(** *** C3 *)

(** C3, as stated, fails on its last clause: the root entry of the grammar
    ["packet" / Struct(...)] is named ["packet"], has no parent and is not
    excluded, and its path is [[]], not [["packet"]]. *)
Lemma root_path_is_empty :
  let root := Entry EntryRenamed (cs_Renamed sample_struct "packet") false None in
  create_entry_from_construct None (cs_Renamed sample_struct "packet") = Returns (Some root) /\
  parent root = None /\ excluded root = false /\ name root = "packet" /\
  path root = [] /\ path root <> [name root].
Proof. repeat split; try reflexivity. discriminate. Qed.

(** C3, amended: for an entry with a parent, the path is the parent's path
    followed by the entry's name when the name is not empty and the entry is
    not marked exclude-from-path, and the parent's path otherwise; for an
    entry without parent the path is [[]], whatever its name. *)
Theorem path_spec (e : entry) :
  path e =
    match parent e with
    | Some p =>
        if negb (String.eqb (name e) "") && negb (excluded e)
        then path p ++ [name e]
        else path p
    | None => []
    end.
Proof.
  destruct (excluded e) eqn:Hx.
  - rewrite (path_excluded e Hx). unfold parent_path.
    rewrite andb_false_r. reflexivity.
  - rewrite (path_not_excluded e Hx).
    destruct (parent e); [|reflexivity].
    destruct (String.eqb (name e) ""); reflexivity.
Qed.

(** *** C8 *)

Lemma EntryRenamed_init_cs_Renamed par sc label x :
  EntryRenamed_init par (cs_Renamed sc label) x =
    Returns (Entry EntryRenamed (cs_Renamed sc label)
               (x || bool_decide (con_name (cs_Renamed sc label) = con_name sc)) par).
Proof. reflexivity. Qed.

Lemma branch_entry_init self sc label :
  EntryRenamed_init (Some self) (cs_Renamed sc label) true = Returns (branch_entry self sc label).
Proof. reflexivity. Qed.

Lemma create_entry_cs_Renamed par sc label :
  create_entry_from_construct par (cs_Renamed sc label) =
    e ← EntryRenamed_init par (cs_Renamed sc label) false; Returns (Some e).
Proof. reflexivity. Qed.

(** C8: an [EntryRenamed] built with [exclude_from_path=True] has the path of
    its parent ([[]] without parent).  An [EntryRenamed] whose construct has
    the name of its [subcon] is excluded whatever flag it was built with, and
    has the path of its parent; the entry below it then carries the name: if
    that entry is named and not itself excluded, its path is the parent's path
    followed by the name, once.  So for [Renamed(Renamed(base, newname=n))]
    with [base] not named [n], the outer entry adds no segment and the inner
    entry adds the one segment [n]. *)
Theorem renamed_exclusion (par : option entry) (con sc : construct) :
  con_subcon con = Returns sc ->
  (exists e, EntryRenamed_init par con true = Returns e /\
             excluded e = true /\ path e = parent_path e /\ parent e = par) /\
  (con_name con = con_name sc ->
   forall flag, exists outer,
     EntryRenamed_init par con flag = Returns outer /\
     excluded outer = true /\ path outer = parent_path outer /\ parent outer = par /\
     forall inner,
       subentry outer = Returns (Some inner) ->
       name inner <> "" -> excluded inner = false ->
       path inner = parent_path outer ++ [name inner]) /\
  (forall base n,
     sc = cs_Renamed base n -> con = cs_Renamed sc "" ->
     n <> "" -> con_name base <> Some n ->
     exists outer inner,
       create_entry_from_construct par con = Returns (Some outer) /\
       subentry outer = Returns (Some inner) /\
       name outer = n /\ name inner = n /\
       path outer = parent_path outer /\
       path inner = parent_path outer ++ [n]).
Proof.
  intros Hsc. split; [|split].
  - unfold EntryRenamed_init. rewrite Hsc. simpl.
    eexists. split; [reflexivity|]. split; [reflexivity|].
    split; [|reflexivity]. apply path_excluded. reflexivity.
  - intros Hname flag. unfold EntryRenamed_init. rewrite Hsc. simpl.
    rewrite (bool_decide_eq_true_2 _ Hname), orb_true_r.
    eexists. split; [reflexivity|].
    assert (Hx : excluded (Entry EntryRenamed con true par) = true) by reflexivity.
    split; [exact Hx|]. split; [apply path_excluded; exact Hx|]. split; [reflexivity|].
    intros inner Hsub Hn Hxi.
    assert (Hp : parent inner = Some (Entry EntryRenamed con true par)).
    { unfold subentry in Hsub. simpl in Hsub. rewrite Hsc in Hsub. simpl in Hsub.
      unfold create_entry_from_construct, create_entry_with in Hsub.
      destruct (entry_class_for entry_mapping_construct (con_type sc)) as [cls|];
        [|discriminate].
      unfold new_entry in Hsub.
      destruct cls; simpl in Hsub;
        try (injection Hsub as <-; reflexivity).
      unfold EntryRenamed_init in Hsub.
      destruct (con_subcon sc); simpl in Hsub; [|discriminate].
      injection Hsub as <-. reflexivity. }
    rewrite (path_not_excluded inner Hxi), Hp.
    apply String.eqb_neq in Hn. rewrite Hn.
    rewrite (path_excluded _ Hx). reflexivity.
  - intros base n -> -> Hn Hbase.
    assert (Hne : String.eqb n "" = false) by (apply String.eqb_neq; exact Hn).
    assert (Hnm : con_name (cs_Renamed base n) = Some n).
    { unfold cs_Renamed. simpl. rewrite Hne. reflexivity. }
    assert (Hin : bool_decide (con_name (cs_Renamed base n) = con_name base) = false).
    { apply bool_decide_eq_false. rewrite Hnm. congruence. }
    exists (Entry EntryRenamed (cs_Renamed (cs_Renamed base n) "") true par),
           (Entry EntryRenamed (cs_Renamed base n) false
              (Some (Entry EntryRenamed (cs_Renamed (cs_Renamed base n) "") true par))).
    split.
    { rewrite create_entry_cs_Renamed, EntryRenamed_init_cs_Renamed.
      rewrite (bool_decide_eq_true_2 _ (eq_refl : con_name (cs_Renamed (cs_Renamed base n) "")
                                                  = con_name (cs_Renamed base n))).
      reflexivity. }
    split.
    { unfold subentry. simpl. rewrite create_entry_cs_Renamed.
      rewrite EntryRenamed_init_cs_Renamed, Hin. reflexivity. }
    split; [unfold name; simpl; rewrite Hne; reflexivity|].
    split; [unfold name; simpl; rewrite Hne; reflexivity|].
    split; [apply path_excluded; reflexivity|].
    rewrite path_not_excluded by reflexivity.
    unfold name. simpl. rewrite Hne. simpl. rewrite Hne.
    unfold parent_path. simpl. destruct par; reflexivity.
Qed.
* * * * *
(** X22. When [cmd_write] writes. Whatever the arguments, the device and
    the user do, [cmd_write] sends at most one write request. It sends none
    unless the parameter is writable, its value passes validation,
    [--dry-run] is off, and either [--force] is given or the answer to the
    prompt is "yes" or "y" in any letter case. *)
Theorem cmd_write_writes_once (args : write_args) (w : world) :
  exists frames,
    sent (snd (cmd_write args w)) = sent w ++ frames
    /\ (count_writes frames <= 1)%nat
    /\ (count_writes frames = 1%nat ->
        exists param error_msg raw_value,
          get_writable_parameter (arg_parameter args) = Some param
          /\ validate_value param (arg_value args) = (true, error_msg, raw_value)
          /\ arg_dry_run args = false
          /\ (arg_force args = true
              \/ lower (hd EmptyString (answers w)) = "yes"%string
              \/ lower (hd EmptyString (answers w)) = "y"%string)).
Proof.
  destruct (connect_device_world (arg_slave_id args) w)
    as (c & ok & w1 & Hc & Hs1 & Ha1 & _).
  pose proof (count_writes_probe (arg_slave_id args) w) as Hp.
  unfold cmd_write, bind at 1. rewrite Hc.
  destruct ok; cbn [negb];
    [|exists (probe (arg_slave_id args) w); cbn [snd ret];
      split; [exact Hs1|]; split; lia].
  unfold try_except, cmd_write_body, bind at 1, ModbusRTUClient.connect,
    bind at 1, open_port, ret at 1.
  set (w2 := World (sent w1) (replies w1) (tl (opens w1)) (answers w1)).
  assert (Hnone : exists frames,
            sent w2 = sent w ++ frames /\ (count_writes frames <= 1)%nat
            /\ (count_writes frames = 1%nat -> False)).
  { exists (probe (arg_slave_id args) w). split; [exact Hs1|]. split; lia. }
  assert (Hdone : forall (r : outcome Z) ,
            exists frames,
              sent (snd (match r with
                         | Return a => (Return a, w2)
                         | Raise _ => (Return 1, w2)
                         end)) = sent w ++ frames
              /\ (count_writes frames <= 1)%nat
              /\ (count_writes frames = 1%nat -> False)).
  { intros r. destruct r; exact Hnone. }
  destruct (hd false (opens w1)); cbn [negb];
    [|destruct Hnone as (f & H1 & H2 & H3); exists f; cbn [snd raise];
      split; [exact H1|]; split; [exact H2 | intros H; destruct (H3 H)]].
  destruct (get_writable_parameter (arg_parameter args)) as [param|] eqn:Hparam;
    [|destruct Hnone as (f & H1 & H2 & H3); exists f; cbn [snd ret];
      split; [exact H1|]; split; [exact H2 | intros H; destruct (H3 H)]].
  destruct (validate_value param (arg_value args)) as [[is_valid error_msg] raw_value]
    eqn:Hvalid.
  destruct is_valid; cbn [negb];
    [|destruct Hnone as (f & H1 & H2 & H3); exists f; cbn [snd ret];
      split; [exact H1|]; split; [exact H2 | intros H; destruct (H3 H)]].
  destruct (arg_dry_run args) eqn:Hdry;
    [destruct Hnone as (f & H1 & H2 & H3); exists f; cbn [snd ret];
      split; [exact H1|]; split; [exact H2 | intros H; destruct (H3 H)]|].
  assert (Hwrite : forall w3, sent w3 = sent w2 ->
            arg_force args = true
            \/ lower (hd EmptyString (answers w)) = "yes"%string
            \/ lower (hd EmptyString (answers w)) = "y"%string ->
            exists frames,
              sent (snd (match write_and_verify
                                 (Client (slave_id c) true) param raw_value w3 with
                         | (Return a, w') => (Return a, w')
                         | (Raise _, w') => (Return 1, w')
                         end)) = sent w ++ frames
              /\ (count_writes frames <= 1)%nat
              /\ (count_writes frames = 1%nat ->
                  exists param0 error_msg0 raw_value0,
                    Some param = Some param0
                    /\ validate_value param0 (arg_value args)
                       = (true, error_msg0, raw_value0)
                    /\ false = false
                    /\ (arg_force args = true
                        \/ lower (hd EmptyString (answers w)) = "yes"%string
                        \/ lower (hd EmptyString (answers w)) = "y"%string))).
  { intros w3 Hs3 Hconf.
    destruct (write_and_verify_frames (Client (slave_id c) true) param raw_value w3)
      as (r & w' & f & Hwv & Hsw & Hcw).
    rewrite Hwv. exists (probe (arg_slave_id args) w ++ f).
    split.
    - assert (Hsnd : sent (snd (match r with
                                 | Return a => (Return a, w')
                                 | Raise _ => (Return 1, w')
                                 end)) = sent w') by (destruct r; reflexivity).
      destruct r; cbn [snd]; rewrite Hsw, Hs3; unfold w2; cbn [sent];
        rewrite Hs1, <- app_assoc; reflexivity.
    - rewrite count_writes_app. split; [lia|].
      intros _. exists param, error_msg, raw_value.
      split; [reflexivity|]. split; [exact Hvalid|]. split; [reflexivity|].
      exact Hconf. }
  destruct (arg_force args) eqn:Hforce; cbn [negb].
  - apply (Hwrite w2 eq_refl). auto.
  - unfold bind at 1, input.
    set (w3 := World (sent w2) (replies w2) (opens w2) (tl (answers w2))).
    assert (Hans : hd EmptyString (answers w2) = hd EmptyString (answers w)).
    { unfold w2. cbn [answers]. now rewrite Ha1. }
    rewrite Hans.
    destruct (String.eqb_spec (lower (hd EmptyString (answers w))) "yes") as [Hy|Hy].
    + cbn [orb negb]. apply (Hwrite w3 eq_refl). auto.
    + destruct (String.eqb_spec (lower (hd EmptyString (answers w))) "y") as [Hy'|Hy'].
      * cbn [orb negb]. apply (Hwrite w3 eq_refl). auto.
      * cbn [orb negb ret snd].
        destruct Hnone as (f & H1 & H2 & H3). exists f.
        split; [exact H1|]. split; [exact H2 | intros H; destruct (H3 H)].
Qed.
* * * * *
Once the lines of the entries containing the word "Lemma" have been counted, report the number alone.

4